Pascale leur prépare un bol de thé chaud sucré et quelques sourires apparaissent, ils se réchauffent, leurs vêtements sèchent un peu et ils reprennent des forces doucement.  

Lorsque nous les avons embarqué, nous avons fait demi-tour et il est évident que nous ne pouvons poursuivre notre chemin, l’urgence est de les ramener chez eux au plus vite.

Ils sont du village « Silana » sur la côte Est de Viti-Levu et il nous faudra 4h pour rejoindre la bande côtière en trainant cette barque qui louvoie derrière Badinguet.

Pascale leur cuisine une plâtrée de farfales pour le déjeuner, c’est la première fois qu’ils mangent de pâtes… Pour nous, l’important est qu’ils aient l’estomac plein et lorsqu’ils sont repus, nous les sentons beaucoup plus calmes. Un café bouillant pour clôturer le repas et les langues se délient.

Nous parlons pêche, coquillages, poissons, et tous, commentent en plaisantant les photos de nos encyclopédies marines… Mais ce qui, semble les intéresser le plus, ce sont les commandes électriques de Badinguet et surtout le couplage du pilote automatique avec le traceur… Ca bipe, puis, ça vire tout seul ! C’est simple, à chaque changement de cap, ils applaudissent !

Pécheurs d’Holothuries (concombres de mer), leur travail consiste à aller sur les récifs du large où ils plongent jusqu’à 40m de profondeur pour ramener leur précieux butin. Ils revendent ensuite leurs prises aux Japonais qui sont toujours prêts à payer une fortune pour des choses immangeables !

J’ose, quand même aborder avec eux le sujet « sécurité et prise de risque » mais je ne récolte que des sourires désabusés. A leur bord, ni gilet de sauvetage, ni rame, ni VHF ou fusée de détresse, juste une combinaison de plongée complètement usée pour 5 ! Si leur barque avaient été prises dans les brisants, je ne pense pas qu’ils s’en seraient sortis…

Nous les remorquons jusqu’à leur village où tous les habitants sont sortis pour nous voir arriver. Nos naufragés font de grands signes et sautent de joie en apercevant leur conjoint et leurs enfants.

Chacun leur tour, ils nous prennent les mains en nous remerciant encore et encore. Il émane de leur regard et de leur attitude tellement de reconnaissance que nous en sommes presque gênés.

Ils n’ont de cesse de répéter à quel point ils ont eu de la chance de se trouver sur notre route…. Si seulement ils savaient qu’on a faillit les percuter… Incroyable coup de chance, tout de même !

Nous les laissons à quelques encablures de la plage de sable de sable noir où toutes leurs familles les attendent en trépignant de joie. Ils se servent maladroitement de leurs palmes de plongée pour ramer vers la rive, nous les regardons avancer doucement, ils sont sauvés et ils le savent… Que de cris, que de signes, ils sont ivres de joie et de fatigue…

Nous n’avons pu, hélas, accepter leur invitation à séjourner dans leur village car la luminosité est médiocre et il faut que nous trouvions un mouillage pour la nuit.

La baie la plus proche est « Viti-Levu bay » à 15 milles de leurs habitations.

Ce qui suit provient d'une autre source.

(** Whatever its outcome, [updateVideoName] leaves the id of the video
    and the keys of its format map as they were, and it never changes an
    extension: the source and every entry keep theirs. *)
Theorem updateVideoName_keeps_id_keys_extensions (video : Video)
    (newName : string) (w : W) (out : Outcome Video) (st' : State W)
    (evs : list Event) :
  updateVideoName video newName w = (out, st', evs) ->
  id (obj st') = id video /\
  object_keys (format (obj st')) = object_keys (format video) /\
  extension (source (obj st')) = extension (source video) /\
  (forall r p, format_get r (format video) = Some p ->
               exists p', format_get r (format (obj st')) = Some p' /\
                          extension p' = extension p).
Proof.
  intros Hrun.
  destruct (updateVideoName_object _ _ _ _ _ _ Hrun)
    as (t1 & w1 & t2 & w2 & r1 & _ & _ & _ & Hsrc & Hid & Hin).
  split; [exact Hid|]. split; [|split].
  - unfold object_keys. apply filter_ext. intros r.
    destruct (Hin r) as [->|[Hfile [t ->]]]; [reflexivity|].
    unfold has_file in Hfile.
    now destruct (format_get r (format video)).
  - rewrite Hsrc. apply updateVideoPath_extension.
  - intros r p Hp. destruct (Hin r) as [Hsame|[_ [t Ht]]].
    + exists p. split; [congruence|reflexivity].
    + eexists. split; [exact Ht|].
      unfold format_path. rewrite Hp. apply updateVideoPath_extension.
Qed.

End RenameInvariants.

Section NoRollback.
Context {W : Type} {P : Platform W}.
Import Js Model Paths Trace Layout.

Lemma failed_not_moved (op : Op) (e : Error)
    (done : list (string * string)) :
  ~ In (Did op (Some e)) (map moved done).
Proof.
  induction done as [|m done IH]; [intros []|].
  intros [H|H]; [discriminate|contradiction].
Qed.

(** When a move fails after the primary file has been moved, it is the
    move of a derived file, and [updateVideoName] stops there: the call is
    rejected with the error of that move, the moves already made are not
    undone, nothing is saved, and the entry of the failed resolution
    already holds the path its file did not reach. *)
Theorem updateVideoName_failed_derived_move (video : Video)
    (newName : string) (w : W) (out : Outcome Video) (st' : State W)
    (evs : list Event) (from to : string) (e : Error) :
  updateVideoName video newName w = (out, st', evs) ->
  moves evs <> [] ->
  In (Did (OpRename from to) (Some e)) evs ->
  out = Rejected e /\
  evs = (map moved (moves evs) ++
         [Did (OpRename from to) (Some e)])%list /\
  saves evs = [] /\
  (exists t, hd_error (moves evs) =
             Some (source video,
                   updateVideoPath t (source video) newName)) /\
  (exists r t,
      has_file (format video) r = true /\
      from = format_path r (format video) /\
      to = updateVideoPath t from newName /\
      format_get r (format (obj st')) = Some to).
Proof.
  intros Hrun Hmoved Hfail.
  pose proof (updateVideoName_run video newName w) as Heq.
  cbv zeta in Heq.
  destruct (date_now w) as [t1 w1], (date_now w1) as [t2 w2].
  destruct (fs_rename _ _ w2) as [[e1|] w3]; rewrite Heq in Hrun; clear Heq.
  { injection Hrun as <- <- <-. now contradiction Hmoved. }
  destruct (for_of _ _ _) as [[out1 st1] evs1] eqn:E.
  set (primary := (source video,
                   updateVideoPath t1 (source video) newName)) in *.
  destruct out1 as [[]|e1].
  - destruct (for_of_rename_events _ _ _ _ _ _ E)
      as [done [[_ ->]|(? & ? & ? & [=] & _)]].
    destruct (video_save _ _) as [rs w4]. injection Hrun as <- <- <-.
    exfalso. destruct Hfail as [Hfail|Hfail]; [discriminate|].
    apply in_app_or in Hfail as [Hfail|[Hfail|[]]].
    + now apply failed_not_moved in Hfail.
    + discriminate.
  - destruct (for_of_rename_rejected _ _ (object_keys_NoDup _) _ _ _ _ E)
      as (done & r & t & _ & Hfile & -> & Hget).
    cbn [obj with_source format] in Hfile, Hget.
    injection Hrun as <- <- <-.
    assert (Hlast : Did (OpRename from to) (Some e) =
                    Did (OpRename (format_path r (format video))
                           (updateVideoPath t
                              (format_path r (format video)) newName))
                        (Some e1)).
    { destruct Hfail as [Hfail|Hfail]; [discriminate|].
      apply in_app_or in Hfail as [Hfail|[Hfail|[]]]; [|now symmetry].
      now apply failed_not_moved in Hfail. }
    injection Hlast as -> -> ->.
    assert (Hmoves : moves (Did (OpRename (fst primary) (snd primary)) None
                            :: map moved done ++
                               [Did (OpRename
                                       (format_path r (format video))
                                       (updateVideoPath t
                                          (format_path r (format video))
                                          newName)) (Some e1)])
                     = primary :: done).
    { cbn [moves fst snd primary]. rewrite moves_app, moves_moved.
      cbn [moves]. now rewrite app_nil_r. }
    change (Did (OpRename (source video)
                   (updateVideoPath t1 (source video) newName)) None)
      with (Did (OpRename (fst primary) (snd primary)) None).
    rewrite Hmoves.
    split; [reflexivity|]. split; [reflexivity|]. split; [|split].
    + cbn [saves]. rewrite saves_app, saves_moved. reflexivity.
    + now exists t1.
    + exists r, t. now repeat split.
Qed.
(** A local result maps categories to their outputs; a remote result is the
    manifest, whose iteration order [read_from_s3like] follows. *)
Abbreviation LocalResult := (gmap category (list LocalOutput.t)).
Abbreviation RemoteResult := (list (category * RemoteOutputCategory)).

Definition is_None (v : pyval) : bool :=
  match v with PNone => true | _ => false end.

(** What [LocalOutput] accepts: a media type of the enumeration and a
    [data] that is not [None] ([allow_none] is off by default). *)
Definition LocalOutput_valid (o : LocalOutput.t) : bool :=
  OneOf media_type_choices (LocalOutput.media_type o) && negb (is_None (LocalOutput.data o)).

Definition LocalResult_load (loc_result : LocalResult) : result () :=
  if forallb
       (λ c, match loc_result !! c with
             | Some outs => forallb LocalOutput_valid outs
             | None => true
             end)
       [renderable; downloadable]
  then Ok ()
  else Err ValidationError.

Definition RemoteResult_load (rem_result : RemoteResult) : result () :=
  if forallb
       (λ entry : category * RemoteOutputCategory,
          forallb (λ o, OneOf media_type_choices (RemoteOutput.media_type o))
            (outputs entry.2))
       rem_result
  then Ok ()
  else Err ValidationError.

(** ** The serializer classes

    [Serializer] is the identity on the payload, [JSONSerializer] goes
    through [json.dumps] / [json.loads], [TextSerializer] through
    [str.encode] / [bytes.decode].  Each carries its extension [ext]. *)

Inductive serializer : Type :=
| Serializer (ext : pystr)
| JSONSerializer (ext : pystr)
| TextSerializer (ext : pystr).

Global Instance serializer_eq_dec : EqDecision serializer.
Proof. solve_decision. Defined.

(** The rest of the development is relative to the recursion depth that
    the interpreter has left when [JSONSerializer.serialize] reaches the C
    encoder and when [JSONSerializer.deserialize] reaches the C scanner. *)
Section Interpreter.

Variables encoder_depth scanner_depth : nat.

Definition ext (self : serializer) : pystr :=
  match self with
  | Serializer e | JSONSerializer e | TextSerializer e => e
  end.

Definition serialize (self : serializer) (data : pyval) : result pyval :=
  match self with
  | Serializer _ => Ok data
  | JSONSerializer _ => s ← json_dumps encoder_depth data; b ← str_encode s; Ok (PBytes b)
  | TextSerializer _ =>
    match data with
    | PStr s => b ← str_encode s; Ok (PBytes b)
    | _ => Err AttributeError
    end
  end.

(** [deserialize] is only ever applied to what [ZipFile.read] returns, a
    [bytes] object. *)
Definition deserialize (self : serializer) (data : bytes) : result pyval :=
  match self with
  | Serializer _ => Ok (PBytes data)
  | JSONSerializer _ => s ← bytes_decode data; json_loads scanner_depth s
  | TextSerializer _ => s ← bytes_decode data; Ok (PStr s)
  end.
(** X12. What reaches the calculator. On a submission that gets as far as
    computing, [calculate_wacc] is called with the market cap, the total
    debt and the beta of the page, on the metrics that the fetch returned:
    that market cap is not [<= 0] and is the override of the form when that
    is not zero and the fetched market cap otherwise; that beta is not zero;
    that total debt is not NaN. *)
Theorem calculator_inputs
    (yf_Ticker : string -> Ticker) (form : Form)
    (cap debt b : float) (r : WaccResult float) (m : TickerMetrics) :
  handler yf_Ticker form = Ok (Success cap debt b r m) ->
  fetch_ticker_metrics yf_Ticker (ticker_symbol form) = Ok m /\
  calculate_wacc cap debt
    (risk_free_rate_pct form / 100)%float
    (market_risk_premium_pct form / 100)%float
    (cost_of_debt_pct form / 100)%float
    (tax_rate_pct form / 100)%float b = Ok r /\
  (cap <=? 0)%float = false /\
  (if (manual_market_cap form =? 0)%float
   then market_cap m = Some cap
   else cap = manual_market_cap form) /\
  (b =? 0)%float = false /\
  is_nan debt = false.
Proof.
  intros E.
  destruct (handler_success yf_Ticker form cap debt b r m E)
    as (Hm & Hb & Hd & Hr).
  split; [exact Hm|]. split; [exact Hr|]. subst b debt.
  assert (Hcap : (cap <=? 0)%float = false /\
                 (if (manual_market_cap form =? 0)%float
                  then market_cap m = Some cap
                  else cap = manual_market_cap form)).
  { unfold handler in E.
    destruct (negb (submitted form)); [discriminate E|].
    destruct (String.eqb (ticker_symbol form) ""); [discriminate E|].
    rewrite Hm in E. cbn [bind] in E.
    unfold truthy in E. cbn [is_zero float_PyNumber] in E.
    destruct (manual_market_cap form =? 0)%float; cbn [negb] in E.
    - destruct (market_cap m) as [c|]; [|discriminate E].
      destruct (c <=? 0)%float eqn:Hle; [discriminate E|].
      rewrite calculate_wacc_returns in E. cbn [bind] in E.
      injection E as <- _. split; [exact Hle|reflexivity].
    - destruct (manual_market_cap form <=? 0)%float eqn:Hle;
        [discriminate E|].
      rewrite calculate_wacc_returns in E. cbn [bind] in E.
      injection E as <- _. split; [exact Hle|reflexivity]. }
  destruct Hcap as [H1 H2].
  split; [exact H1|]. split; [exact H2|]. split.
  - apply or_default_not_zero. reflexivity.
  - apply or_default_not_nan; [|reflexivity].
    intros x Hx. apply (fetch_debt_not_nan yf_Ticker _ m x Hm Hx).
Qed.

Lemma calculator_inputs_witness :
  exists cap debt b r m,
    handler (fun _ => no_sheets [("market_cap", 1000%float)])
            (sample_form 2500%float)
    = Ok (Success cap debt b r m) /\
    cap = 2500%float /\ (b =? 0)%float = false /\ is_nan debt = false.
Proof.
  do 5 eexists.
  assert (E : handler (fun _ => no_sheets [("market_cap", 1000%float)])
                      (sample_form 2500%float)
              = Ok (Success _ _ _ _ _)) by reflexivity.
  split; [exact E|].
  destruct (calculator_inputs _ _ _ _ _ _ _ E) as (_ & _ & _ & Hc & Hb & Hd).
  split; [exact Hc|]. split; [exact Hb|exact Hd].
Defined.

(** ** The calculator on exact numbers *)

Lemma Q_py_max_cases (d : Q) :
  (d < 0 /\ py_max d 0 = 0)%Q \/ (0 <= d /\ py_max d 0 = d)%Q.
Proof.
  unfold py_max. cbn [ltb Q_PyNumber].
  destruct (Qle_bool 0 d) eqn:E; cbn [negb].
  - right. split; [apply Qle_bool_iff; exact E|reflexivity].
  - left. split; [|reflexivity].
    apply Qnot_le_lt. intros H. apply Qle_bool_iff in H. congruence.
Qed.

Lemma Q_py_max_nonneg (d : Q) : (0 <= py_max d 0)%Q.
Proof.
  destruct (Q_py_max_cases d) as [[_ ->]|[H ->]]; [apply Qle_refl|exact H].
Qed.

Lemma Q_weight_bounds (e d : Q) :
  (0 <= e -> 0 <= d -> 0 < e + d ->
   0 <= e / (e + d) /\ e / (e + d) <= 1)%Q.
Proof.
  intros He Hd Ht. split.
  - apply Qle_shift_div_l; [exact Ht|]. lra.
  - apply Qle_shift_div_r; [exact Ht|]. lra.
Qed.

(** On exact numbers, what [calculate_wacc] returns for a total capital that
    is not zero. *)
Lemma Q_calculate_wacc (market_cap total_debt rf mrp cod tax b : Q) :
  let debt_value := py_max total_debt 0%Q in
  let total := (market_cap + debt_value)%Q in
  ~ (total == 0)%Q ->
  calculate_wacc market_cap total_debt rf mrp cod tax b
  = Ok {| equity_weight := (market_cap / total)%Q;
          debt_weight := (debt_value / total)%Q;
          cost_of_equity := (rf + b * mrp)%Q;
          after_tax_cost_of_debt := (cod * (1 - tax))%Q;
          wacc := (market_cap / total * (rf + b * mrp)
                   + debt_value / total * (cod * (1 - tax)))%Q |}.
Proof.
  intros debt_value total Hne. rewrite calculate_wacc_returns.
  cbn [is_zero add sub mul div zero one Q_PyNumber].
  fold debt_value total. rewrite (Q_is_zero_false _ Hne). reflexivity.
Qed.

(** X13. On exact numbers, with a market cap that is not negative and a
    positive total capital, both weights lie between 0 and 1 and the WACC
    lies between the cost of equity and the after-tax cost of debt. *)
Theorem wacc_between_costs (market_cap total_debt rf mrp cod tax b : Q) :
  (0 <= market_cap)%Q -> (0 < market_cap + py_max total_debt 0)%Q ->
  exists r,
    calculate_wacc market_cap total_debt rf mrp cod tax b = Ok r /\
    (0 <= equity_weight r /\ equity_weight r <= 1)%Q /\
    (0 <= debt_weight r /\ debt_weight r <= 1)%Q /\
    ((cost_of_equity r <= after_tax_cost_of_debt r ->
      cost_of_equity r <= wacc r /\ wacc r <= after_tax_cost_of_debt r) /\
     (after_tax_cost_of_debt r <= cost_of_equity r ->
      after_tax_cost_of_debt r <= wacc r /\ wacc r <= cost_of_equity r))%Q.
Proof.
  intros He Ht.
  pose proof (Q_py_max_nonneg total_debt) as Hd.
  assert (Hne : ~ (market_cap + py_max total_debt 0 == 0)%Q) by lra.
  eexists. split; [apply (Q_calculate_wacc _ _ _ _ _ _ _ Hne)|].
  cbn [equity_weight debt_weight cost_of_equity after_tax_cost_of_debt wacc].
  set (d := py_max total_debt 0%Q) in *.
  destruct (Q_weight_bounds market_cap d He Hd Ht) as [E1 E2].
  assert (Ht' : (0 < d + market_cap)%Q) by lra.
  destruct (Q_weight_bounds d market_cap Hd He Ht') as [D1 D2].
  assert (Hsum : (market_cap / (market_cap + d) + d / (market_cap + d) == 1)%Q)
    by (apply Q_weights_sum; exact Hne).
  assert (Hd' : (d / (d + market_cap) == d / (market_cap + d))%Q)
    by (field; lra).
  rewrite Hd' in D1, D2.
  set (ew := (market_cap / (market_cap + d))%Q) in *.
  set (dw := (d / (market_cap + d))%Q) in *.
  set (coe := (rf + b * mrp)%Q). set (atc := (cod * (1 - tax))%Q).
  repeat split; try assumption; nra.
Qed.

(** X14. On exact numbers, a company without debt (total debt zero or
    negative) and with a market cap that is not zero has equity weight 1,
    debt weight 0, and a WACC equal to its cost of equity. *)
Theorem no_debt_wacc_is_cost_of_equity
    (market_cap total_debt rf mrp cod tax b : Q) :
  (total_debt <= 0)%Q -> ~ (market_cap == 0)%Q ->
  exists r,
    calculate_wacc market_cap total_debt rf mrp cod tax b = Ok r /\
    (equity_weight r == 1)%Q /\ (debt_weight r == 0)%Q /\
    (wacc r == cost_of_equity r)%Q.
Proof.
  intros Hd He.
  assert (Hz : (py_max total_debt 0 == 0)%Q).
  { destruct (Q_py_max_cases total_debt) as [[_ ->]|[H ->]];
      [reflexivity|lra]. }
  assert (Hne : ~ (market_cap + py_max total_debt 0 == 0)%Q).
  { rewrite Hz. intros E. apply He. lra. }
  eexists. split; [apply (Q_calculate_wacc _ _ _ _ _ _ _ Hne)|].
  cbn [equity_weight debt_weight cost_of_equity wacc].
  set (d := py_max total_debt 0%Q) in *.
  assert (E1 : (market_cap / (market_cap + d) == 1)%Q).
  { rewrite Hz. field. exact He. }
  assert (E2 : (d / (market_cap + d) == 0)%Q).
  { rewrite Hz. field. intros E. apply He. lra. }
  split; [exact E1|]. split; [exact E2|].
  rewrite E1, E2. ring.
Qed.

Lemma Q_py_max_scale (k d : Q) :
  (0 < k -> py_max (k * d) 0 == k * py_max d 0)%Q.
Proof.
  intros Hk.
  destruct (Q_py_max_cases d) as [[Hd ->]|[Hd ->]];
    destruct (Q_py_max_cases (k * d)%Q) as [[Hkd ->]|[Hkd ->]];
    try nra; try reflexivity.
Qed.

(** X15. On exact numbers the weights and the WACC depend on the
    proportions only: multiplying market cap and total debt by the same
    positive factor changes none of them. *)
Theorem wacc_scale_invariant
    (k market_cap total_debt rf mrp cod tax b : Q) :
  (0 < k)%Q ->
  exists r r',
    calculate_wacc market_cap total_debt rf mrp cod tax b = Ok r /\
    calculate_wacc (k * market_cap)%Q (k * total_debt)%Q rf mrp cod tax b
    = Ok r' /\
    (equity_weight r' == equity_weight r)%Q /\
    (debt_weight r' == debt_weight r)%Q /\
    (wacc r' == wacc r)%Q.
Proof.
  intros Hk.
  pose proof (Q_py_max_scale k total_debt Hk) as Hs.
  do 2 eexists.
  split; [apply calculate_wacc_returns|].
  split; [apply calculate_wacc_returns|].
  cbn [equity_weight debt_weight wacc is_zero add sub mul div zero one
       Q_PyNumber].
  set (d := py_max total_debt 0%Q) in *.
  set (d' := py_max (k * total_debt)%Q 0%Q) in *.
  destruct (Qeq_bool (market_cap + d) 0) eqn:E.
  - apply Qeq_bool_iff in E.
    assert (E' : (k * market_cap + d' == 0)%Q) by (rewrite Hs; nra).
    apply Qeq_bool_iff in E'. rewrite E'. repeat split; reflexivity.
  - assert (Hne : ~ (market_cap + d == 0)%Q).
    { intros H. apply Qeq_bool_iff in H. congruence. }
    assert (Hne' : ~ (k * market_cap + d' == 0)%Q).
    { rewrite Hs. intros H. apply Hne. nra. }
    rewrite (Q_is_zero_false _ Hne').
    assert (E1 : (k * market_cap / (k * market_cap + d')
                  == market_cap / (market_cap + d))%Q).
    { rewrite Hs. field. split; [exact Hne|].
      intros H. apply Hne. nra. }
    assert (E2 : (d' / (k * market_cap + d') == d / (market_cap + d))%Q).
    { rewrite Hs. field. split; [exact Hne|].
      intros H. apply Hne. nra. }
    split; [exact E1|]. split; [exact E2|].
    rewrite E1, E2. reflexivity.
Qed.

Lemma wacc_between_costs_witness :
  exists r,
    calculate_wacc 800000%Q 200000%Q 0.03%Q 0.06%Q 0.05%Q 0.21%Q 1.2%Q
    = Ok r /\
    (0 <= equity_weight r /\ equity_weight r <= 1)%Q /\
    (0 <= debt_weight r /\ debt_weight r <= 1)%Q /\
    ((cost_of_equity r <= after_tax_cost_of_debt r ->
      cost_of_equity r <= wacc r /\ wacc r <= after_tax_cost_of_debt r) /\
     (after_tax_cost_of_debt r <= cost_of_equity r ->
      after_tax_cost_of_debt r <= wacc r /\ wacc r <= cost_of_equity r))%Q.
Proof.
  apply wacc_between_costs.
  - discriminate.
  - reflexivity.
Defined.

Lemma no_debt_wacc_is_cost_of_equity_witness :
  exists r,
    calculate_wacc 1000000%Q (-5)%Q 0.04%Q 0.05%Q 0.04%Q 0.25%Q 1%Q = Ok r /\
    (equity_weight r == 1)%Q /\ (debt_weight r == 0)%Q /\
    (wacc r == cost_of_equity r)%Q.
Proof.
  apply no_debt_wacc_is_cost_of_equity.
  - discriminate.
  - discriminate.
Defined.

Nous repartons, le cœur léger, en empruntant le chenal que nous voulions éviter, celui qui circule à l’intérieur de la barrière de corail. Aucune visibilité, à chercher des piquets ou des bouées qui n’existent pas.

Nous stressons pendant 3 bonnes heures avant de jeter l’ancre dans une eau saumâtre au fond de la grande baie de Viti-levu, nous ne risquons plus rien.

Il est 18h30, je suis en train d’écrire le récit de cette journée, riche en émotions lorsqu’on nous appelle de l’extérieur…

Une loupiotte à la main, je sors et aperçois deux homme dans une barque, l’un d’entre eux se présente comme étant le chef du village. Il nous réclame son « Sevu-Sevu » (la coutume), le kava !

Nous lui donnons un petit paquet de kava et il repart, aspiré par la nuit noire… Il n’a pas semblé du tout impressionné par notre sauvetage et nous lui arrachons un « merci » du bout des lèvres…

Non, une seule chose l’intéresse, c’est son « putain de kava », qu’il s’étouffe avec !

 

 

07/05/11

Encore une nuit à écouter les grondements du tonnerre… Il pleut sans discontinuer ce matin et nous trainons un peu pour lever l’ancre…

Nous partons vers 7h sous un ciel menaçant et les premiers piquets font rapidement leur apparition. Ils sont exactement aux emplacements de nos cartes marines, nous pouvons y aller en toute confiance…

Toute la journée, il va pleuvoir et nous allons passer notre temps à surveiller les piquets et les platiers où travaillent de nombreux pécheurs à pied.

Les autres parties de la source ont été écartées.